Il poliziotto e il ragazzino

18 novembre 2012 di: Barbara Giordano

E dilaga la moda del confronto tra il poliziotto e il ragazzino.
Pasolini disse una cosa, un giorno, e non ce ne siamo liberati più. Ne ha dette tante altre, ma quelle fa comodo dimenticarsele.
Io davvero non riesco a capire come si possa paragonare, e dargli pure ragione, un uomo protetto e armato con un ragazzino che cerca di proteggersi con un caschetto e degli scudi di cartone.
Io vorrei sapere se quell’uomo, quando a casa suo figlio fa qualcosa che non gli va, prende un bastone, chiama tre o quattro amici perché lo aiutino, lo immobilizza a terra e giù manganellate. Sulla nuca, sulla testa. O ancora, io vorrei sapere, cosa farebbe quell’uomo a chi si azzardasse a trattare suo figlio così.

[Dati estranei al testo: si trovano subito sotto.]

(* ===== verification/RateLimit.v ===== *)
(** The host's rate limiter ([src/rust/host/src/rate_limit.rs]): a sliding window of
    request stamps per client, bounded in keys, the least recently active client
    dropped first; and who a client is, behind proxies that may or may not be
    trusted.  The addresses' text is in [IpText.v].

    Instants and durations are nanoseconds.  The [u64] sequence of a request is a
    natural number: it would take [2 ^ 64] allowed requests to wrap. *)
From stdpp Require Export gmap.
From S2P Require Export IpText Crypto.
Open Scope Z_scope.

(** [Decision]. *)
Record Decision := { allowed : bool; remaining : nat; retry_after_secs : Z }.

(** [Entry]: the stamps of a key's counted requests, oldest first, and the
    sequence of the last. *)
Record Entry := { stamps : list Z; seq : nat }.

(** [SlidingWindow].  [recency] is the [BTreeMap] in key order. *)
Record SlidingWindow := {
  limit : nat; window : Z; max_keys : nat;
  entries : gmap str Entry; recency : list (nat * str); next_seq : nat
}.

(** [SlidingWindow::new]: a zero limit or bound is raised to one. *)
Definition new_window (limit : nat) (window : Z) (max_keys : nat) : SlidingWindow := {|
  limit := Nat.max limit 1; window := window; max_keys := Nat.max max_keys 1;
  entries := ∅; recency := []; next_seq := 0
|}.

(** [BTreeMap::insert] and [remove], of a map in key order. *)
Fixpoint tree_insert (k : nat) (v : str) (l : list (nat * str)) : list (nat * str) :=
  match l with
  | [] => [(k, v)]
  | (k', v') :: l' =>
    if (k <? k')%nat then (k, v) :: l
    else if (k =? k')%nat then (k, v) :: l'
    else (k', v') :: tree_insert k v l'
  end.
Definition tree_remove (k : nat) (l : list (nat * str)) : list (nat * str) :=
  filter (λ kv, negb (kv.1 =? k)%nat) l.

(** [saturating_duration_since]. *)
Definition since (now stamp : Z) : Z := Z.max 0 (now - stamp).
(** A stamp that has left the window. *)
Definition left_window (window now stamp : Z) : bool := window <=? since now stamp.

(** The [while] that pops the front of the stamps. *)
Fixpoint drop_left (window now : Z) (stamps : list Z) : list Z :=
  match stamps with
  | s :: rest => if left_window window now s then drop_left window now rest else stamps
  | [] => []
  end.

(** Whole seconds until the oldest stamp leaves: milliseconds are cut off before
    the seconds are rounded up. *)
Definition retry_after (window now oldest : Z) : Z :=
  let wait := Z.max 0 (window - since now oldest) in
  let millis := wait / 1000000 in
  Z.max 1 (Z.min (2 ^ 64 - 1) ((millis + 999) / 1000)).

(** [record]. *)
Definition record (w : SlidingWindow) (key : str) (now : Z) : Decision * SlidingWindow :=
  let s := next_seq w in
  let '(rest, entry, recency1) :=
    match entries w !! key with
    | Some e => let stamps' := stamps e ++ [now] in
      (limit w - length stamps', {| stamps := stamps'; seq := s |}, tree_remove (seq e) (recency w))
    | None => (limit w - 1, {| stamps := [now]; seq := s |}, recency w)
    end%nat in
  ({| allowed := true; remaining := rest; retry_after_secs := 0 |},
   {| limit := limit w; window := window w; max_keys := max_keys w;
      entries := <[key := entry]> (entries w); recency := tree_insert s key recency1; next_seq := S s |}).

(** [make_room]: the sweep of idle keys, oldest first, then the keys dropped to
    fit.  Both loops take the first of [recency] each time around. *)
Definition idle (w : SlidingWindow) (now : Z) (es : gmap str Entry) (key : str) : bool :=
  match es !! key ≫= λ e, list.last (stamps e) with
  | None => true
  | Some t => left_window (window w) now t
  end.
Fixpoint sweep (w : SlidingWindow) (now : Z) (es : gmap str Entry) (order : list (nat * str)) :
    gmap str Entry * list (nat * str) :=
  match order with
  | (_, key) :: rest => if idle w now es key then sweep w now (delete key es) rest else (es, order)
  | [] => (es, [])
  end.
Fixpoint drop_oldest (bound : nat) (es : gmap str Entry) (order : list (nat * str)) :
    gmap str Entry * list (nat * str) :=
  if (size es <? bound)%nat then (es, order)
  else match order with
       | (_, key) :: rest => drop_oldest bound (delete key es) rest
       | [] => (es, [])
       end.
Definition with_entries (w : SlidingWindow) (er : gmap str Entry * list (nat * str)) : SlidingWindow := {|
  limit := limit w; window := window w; max_keys := max_keys w;
  entries := er.1; recency := er.2; next_seq := next_seq w
|}.
Definition make_room (w : SlidingWindow) (now : Z) : SlidingWindow :=
  if (size (entries w) <? max_keys w)%nat then w
  else let '(es, order) := sweep w now (entries w) (recency w) in
       with_entries w (drop_oldest (max_keys w) es order).

(** [check]. *)
Definition check (w : SlidingWindow) (key : str) (now : Z) : Decision * SlidingWindow :=
  match entries w !! key with
  | Some e =>
    let kept := drop_left (window w) now (stamps e) in
    let w' := with_entries w (<[key := {| stamps := kept; seq := seq e |}]> (entries w), recency w) in
    if (limit w <=? length kept)%nat then
      ({| allowed := false; remaining := 0;
          retry_after_secs := retry_after (window w) now (default now (list.head kept)) |}, w')
    else record w' key now
  | None => record (make_room w now) key now
  end.

(** Requests one after another, under the mutex: the decisions, and the window
    they leave. *)
Fixpoint checks (w : SlidingWindow) (requests : list (str * Z)) : list Decision * SlidingWindow :=
  match requests with
  | [] => ([], w)
  | (key, now) :: rest =>
    let (d, w') := check w key now in
    let (ds, w'') := checks w' rest in (d :: ds, w'')
  end.

(** ** Who a client is *)

(** [ProxyAuth]: a header's name, and the secret it must carry; [ProxyTrust]. *)
Record ProxyAuth := { header : str; secret : str }.
Record ProxyTrust := { networks : list IpNet; hops : nat; auth : option ProxyAuth }.

Definition in_networks (t : ProxyTrust) (ip : IpAddr) : bool := existsb (λ net, net_contains net ip) (networks t).

(** [trusts]. *)
Definition trusts (t : ProxyTrust) (peer : option IpAddr) (presented_secret : option str) : bool :=
  let secret_matches :=
    match auth t, presented_secret with
    | Some a, Some presented => constant_time_eq (utf8_encode (secret a)) (utf8_encode presented)
    | _, _ => false
    end in
  secret_matches || match peer with Some p => in_networks t p | None => false end.

(** The entries of a forwarded header, trimmed, the empty ones left out. *)
Definition forwarded_entries (forwarded_for : option str) : list str :=
  filter (λ e, e ≠ []) (map trim (split (default [] forwarded_for) ",")).

(** The loop of [client_ip]: from the nearest entry, the first address no trusted
    network holds. *)
Fixpoint first_untrusted (t : ProxyTrust) (entries : list str) : option IpAddr :=
  match entries with
  | [] => None
  | e :: rest =>
    ip ← parse_ip e;
    let ip := to_canonical ip in
    if negb (in_networks t ip) then Some ip else first_untrusted t rest
  end.

(** [client_ip]. *)
Definition client_ip (t : ProxyTrust) (peer : option IpAddr) (forwarded_for presented_secret : option str) :
    option IpAddr :=
  let peer := to_canonical <$> peer in
  if negb (trusts t peer presented_secret) then peer
  else match forwarded_entries forwarded_for with
       | [] => peer
       | entries => first_untrusted t (drop (hops t) (rev entries))
       end.

(** [bucket_key]: IPv6 callers are counted per /64. *)
Definition bucket_key (ip : IpAddr) : str :=
  match ip with
  | V4 bits => show_ipv4 bits
  | V6 bits => show_ipv6 (N.land bits (N.shiftl (2 ^ 64 - 1) 64)) ++ "/64"
  end.

(** [is_private]: the private, loopback and link-local networks. *)
Definition is_private (ip : IpAddr) : bool :=
  match ip with
  | V4 bits =>
    let o := octets bits in
    let a := nth 0 o 0%N in
    let b := nth 1 o 0%N in
    (a =? 10)%N || ((a =? 172) && (16 <=? b) && (b <=? 31))%N || ((a =? 192) && (b =? 168))%N ||
    (a =? 127)%N || ((a =? 169) && (b =? 254))%N
  | V6 bits => (bits =? 1)%N || (N.land (nth 0 (segments bits) 0) 65024 =? 64512)%N
  end.

(** ** The limits of a host *)

(** [RateRule]; [rate_rule_for], of the rules the extensions bring. *)
Record RateRule := { rule_name : str; rule_method : str; rule_path : str; limit_env : str; default_limit : nat }.
Definition rate_rule_for (rules : list RateRule) (method path : str) : option RateRule :=
  find (λ rule, str_eqb (rule_method rule) method && str_eqb (rule_path rule) path) rules.

(** [Config], [limit_for]: of two limits under a name, the later. *)
Record Config := {
  enabled : bool; config_window : Z; limits : list (str * nat); config_max_keys : nat; trust : ProxyTrust
}.
Definition limit_for (c : Config) (rule : RateRule) : nat :=
  default (default_limit rule) (assoc (rule_name rule) (rev (limits c))).

(** [RateLimits]: a window per rule, and whether the warning was said. *)
Record RateLimits := { config : Config; windows : gmap str SlidingWindow; warned_untrusted_proxy : bool }.

(** What a request's headers say: [x-forwarded-for], its lines joined, and the
    value of the header that authenticates a proxy, where one is configured. *)
Record Headers := { x_forwarded_for : list str; proxy_secret : option str }.
Definition joined_header (values : list str) : option str :=
  match values with [] => None | _ => Some (join ", " values) end.

Definition unknown_client : str := "unknown".

(** [warn_if_proxy_untrusted]: whether this request says the warning. *)
Definition warns (r : RateLimits) (forwarded_for : option str) (peer : option IpAddr) (presented : option str) : bool :=
  match to_canonical <$> peer with
  | None => false
  | Some p =>
    match forwarded_for with None => false | Some _ => true end && is_private p &&
    negb (trusts (trust (config r)) (Some p) presented) && negb (warned_untrusted_proxy r)
  end.

(** [client_key], and whether the warning was said by now. *)
Definition client_key (r : RateLimits) (h : Headers) (peer : option IpAddr) : str * bool :=
  let forwarded_for := joined_header (x_forwarded_for h) in
  let presented := match auth (trust (config r)) with Some _ => proxy_secret h | None => None end in
  (match client_ip (trust (config r)) peer forwarded_for presented with
   | Some ip => bucket_key ip
   | None => unknown_client
   end,
   warned_untrusted_proxy r || warns r forwarded_for peer presented).

(** [Verdict]. *)
Inductive Verdict := Allowed | Limited (retry_after_secs : Z).

(** [check_at]: a route no rule limits, or a host that limits nothing, allows. *)
Definition check_at (rules : list RateRule) (r : RateLimits) (method path : str) (h : Headers)
    (peer : option IpAddr) (now : Z) : Verdict * RateLimits :=
  match rate_rule_for rules method path with
  | Some rule =>
    if enabled (config r) then
      let (key, warned) := client_key r h peer in
      let w := default (new_window (limit_for (config r) rule) (config_window (config r)) (config_max_keys (config r)))
                       (windows r !! rule_name rule) in
      let (d, w') := check w key now in
      (if allowed d then Allowed else Limited (retry_after_secs d),
       {| config := config r; windows := <[rule_name rule := w']> (windows r); warned_untrusted_proxy := warned |})
    else (Allowed, r)
  | None => (Allowed, r)
  end.

(** ** Settings *)

(** [str::parse] of an unsigned 64-bit number. *)
Definition parse_u64 (s : str) : option Z :=
  n ← parse_digits (default s (strip_prefix s "+"));
  if (n <? 2 ^ 64)%N then Some (Z.of_N n) else None.

(** A setting that is there and not blank, trimmed. *)
Definition setting (value : option str) : option str :=
  v ← value; let v := trim v in if bool_decide (v = []) then None else Some v.

(** [is_off]. *)
Definition is_off (value : str) : bool :=
  existsb (str_eqb (lowercase_ascii (trim value))) ["off" : str; "false" : str; "0" : str; "no" : str; "disabled" : str].

Section settings.
Context `{U : UnicodeTables}.
(** [HeaderName::from_bytes] of the HTTP library: whether it takes a name. *)
Context (valid_header : str → bool).

(** The closure [number]: the value, and the warning of an unusable one. *)
Definition number_setting (get : str → option str) (name : str) (fallback : Z) : Z * list str :=
  match setting (get name) with
  | None => (fallback, [])
  | Some raw =>
    match parse_u64 raw with
    | Some n => if 1 <=? n then (n, []) else
        (fallback, [name ++ "=" ++ debug_str raw ++ " is not a positive whole number; using " ++ dec_Z fallback])
    | None =>
        (fallback, [name ++ "=" ++ debug_str raw ++ " is not a positive whole number; using " ++ dec_Z fallback])
    end
  end.

Fixpoint rule_limits (get : str → option str) (rules : list RateRule) : list (str * nat) * list str :=
  match rules with
  | [] => ([], [])
  | rule :: rest =>
    let (n, warned) := number_setting get (limit_env rule) (Z.of_nat (default_limit rule)) in
    let (ls, warned') := rule_limits get rest in
    ((rule_name rule, Z.to_nat n) :: ls, warned ++ warned')
  end.

Definition hops_setting (get : str → option str) : nat * list str :=
  match setting (get "HECKS_TRUSTED_PROXY_HOPS") with
  | None => (0%nat, [])
  | Some raw =>
    match parse_u64 raw with
    | Some n => (Z.to_nat n, [])
    | None => (0%nat, ["HECKS_TRUSTED_PROXY_HOPS=" ++ debug_str raw ++ " is not a whole number; using 0"])
    end
  end.

(** [parse_networks], [parse_proxy_auth]. *)
Fixpoint parse_entries (entries : list str) : list IpNet * list str :=
  match entries with
  | [] => ([], [])
  | e :: rest =>
    let (nets, warned) := parse_entries rest in
    match parse_net e with
    | Some net => (net :: nets, warned)
    | None => (nets, ("HECKS_TRUSTED_PROXIES entry " ++ debug_str e ++
                      " is not an address or CIDR range; ignored") :: warned)
    end
  end.
Definition parse_networks (list_text : str) : list IpNet * list str :=
  parse_entries (filter (λ e, e ≠ []) (map trim (split list_text ","))).

Definition parse_proxy_auth (header_text secret_text : option str) : option ProxyAuth * list str :=
  match setting header_text, (s ← secret_text; if bool_decide (s = []) then None else Some s) with
  | None, None => (None, [])
  | Some h, Some s =>
    if valid_header (lowercase_ascii h) then (Some {| header := lowercase_ascii h; secret := s |}, [])
    else (None, ["HECKS_PROXY_AUTH_HEADER " ++ debug_str h ++
                 " is not a valid header name; proxy authentication is off"])
  | _, _ => (None, ["HECKS_PROXY_AUTH_HEADER and HECKS_PROXY_AUTH_SECRET must both be set; proxy authentication is off"])
  end.

Definition default_window_seconds : Z := 3600.
Definition default_max_keys : Z := 10000.

(** [Config::from_lookup]. *)
Definition from_lookup (rules : list RateRule) (get : str → option str) : Config * list str :=
  let (window, w1) := number_setting get "HECKS_RATE_LIMIT_WINDOW_SECONDS" default_window_seconds in
  let (limits, w2) := rule_limits get rules in
  let (keys, w3) := number_setting get "HECKS_RATE_LIMIT_MAX_KEYS" default_max_keys in
  let (hops, w4) := hops_setting get in
  let (networks, w5) := parse_networks (default [] (get "HECKS_TRUSTED_PROXIES")) in
  let (auth, w6) := parse_proxy_auth (get "HECKS_PROXY_AUTH_HEADER") (get "HECKS_PROXY_AUTH_SECRET") in
  let enabled := negb (match get "HECKS_RATE_LIMIT" with Some v => is_off v | None => false end) in
  ({| enabled := enabled; config_window := window * 1000000000; limits := limits;
      config_max_keys := Z.to_nat keys;
      trust := {| networks := networks; hops := hops; auth := auth |} |},
   w1 ++ w2 ++ w3 ++ w4 ++ w5 ++ w6).
End settings.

Siamo di fronte all’obnubilamento della ragione, dei diritti umani, della legalità e del buon senso.

Povero poliziotto, è anche lui un lavoratore, fa quello che deve.

Quello che deve è sfogare la propria rabbia su ragazzini in fuga, insultandoli,  rincorrendoli, acchiappandoli e picchiandoli selvaggiamente? Sono loro il nemico?

I ragazzi non sempre hanno tutte le ragioni: a volte sono mossi da rabbia e frustrazione senza analisi né vera consapevolezza, a volte solo dalla voglia di disobbedire, a volte si lasciano andare ad una voglia di provocare, di “rompere” che avrebbe invece bisogno di calma e di analisi, di razionalità. In ogni caso, però, la soluzione non è di certo una repressione selvaggia e indiscriminata anche perché nelle manifestazioni raramente compaiono mazze o molotov, e in quel caso è comunque spesso facile isolare i violenti. Non viene fatto, e si picchia a caso.

Abbiamo assistito troppe volte a violenze che arrivano alla tortura e all’omicidio, inutile ricordare Genova, troppe volte per continuare a dire che fanno il loro dovere.

Vanno ben oltre il loro dovere. E anche del loro dovere forse sarebbe il caso di parlarne.

Formigli, il 16 sera su La7, ha intervistato uno di loro che, alla domanda se a volte non si fosse lasciato andare anche lui alla rabbia, ha risposto candidamente che certo, tutto il giorno in piedi, sotto il sole… la mente si annebbia.

Bene, poliziotto, se si annebbia, parli con chi di dovere e gli dici che non è un lavoro dignitoso stare per strada a lasciar montare la rabbia per sfogarla su gente inerme.

La mattina del 16, a Palermo, le cariche sono partite per impedire che i ragazzi raggiungessero la Biblioteca regionale dove chiacchieravano tranquillamente Schifani, Crocetta e tanti altri.

Il dovere di un rappresentante del popolo dovrebbe essere di ascoltare il suo popolo che ha qualcosa da dire, non di manganellarlo perché neppure si avvicini.

Smettiamola, dunque, con il buonismo e il qualunquismo secondo cui ognuno ha la sua parte di ragione. Basta guardare con gli occhi aperti.

1 commento su questo articolo:

  1. Stefania Savoia scrive:

    A mio parere la condanna della violenza deve essere sempre forte e decisa perchè la violenza grida e non si capisce che cosa vuole dire.A mio parere sono sempre la non violenza, il coraggio delle parole e la democrazia ad avere in mano il cambiamento.Quello che rimane, dopo manifestazioni violente, è sempre sangue da ogni parte e non ha senso precisare da chi provenga:è sangue, dolore e violenza e mai parole, mai confronto, mai dialogo.Mi ha addolorato leggere e vedere le immagini delle ultime manifestazioni perchè so che non porteranno a niente, mi ha addolorato vedere che dopo tanti anni ancora non si è andati avanti, che non si propongono modi di contestare che possano veramente portare a qualcosa.Non si è capito per cosa contestassero gli studenti e a cosa reagissero le forze dell’ordine, ma si cade sempre nella stessa polemica.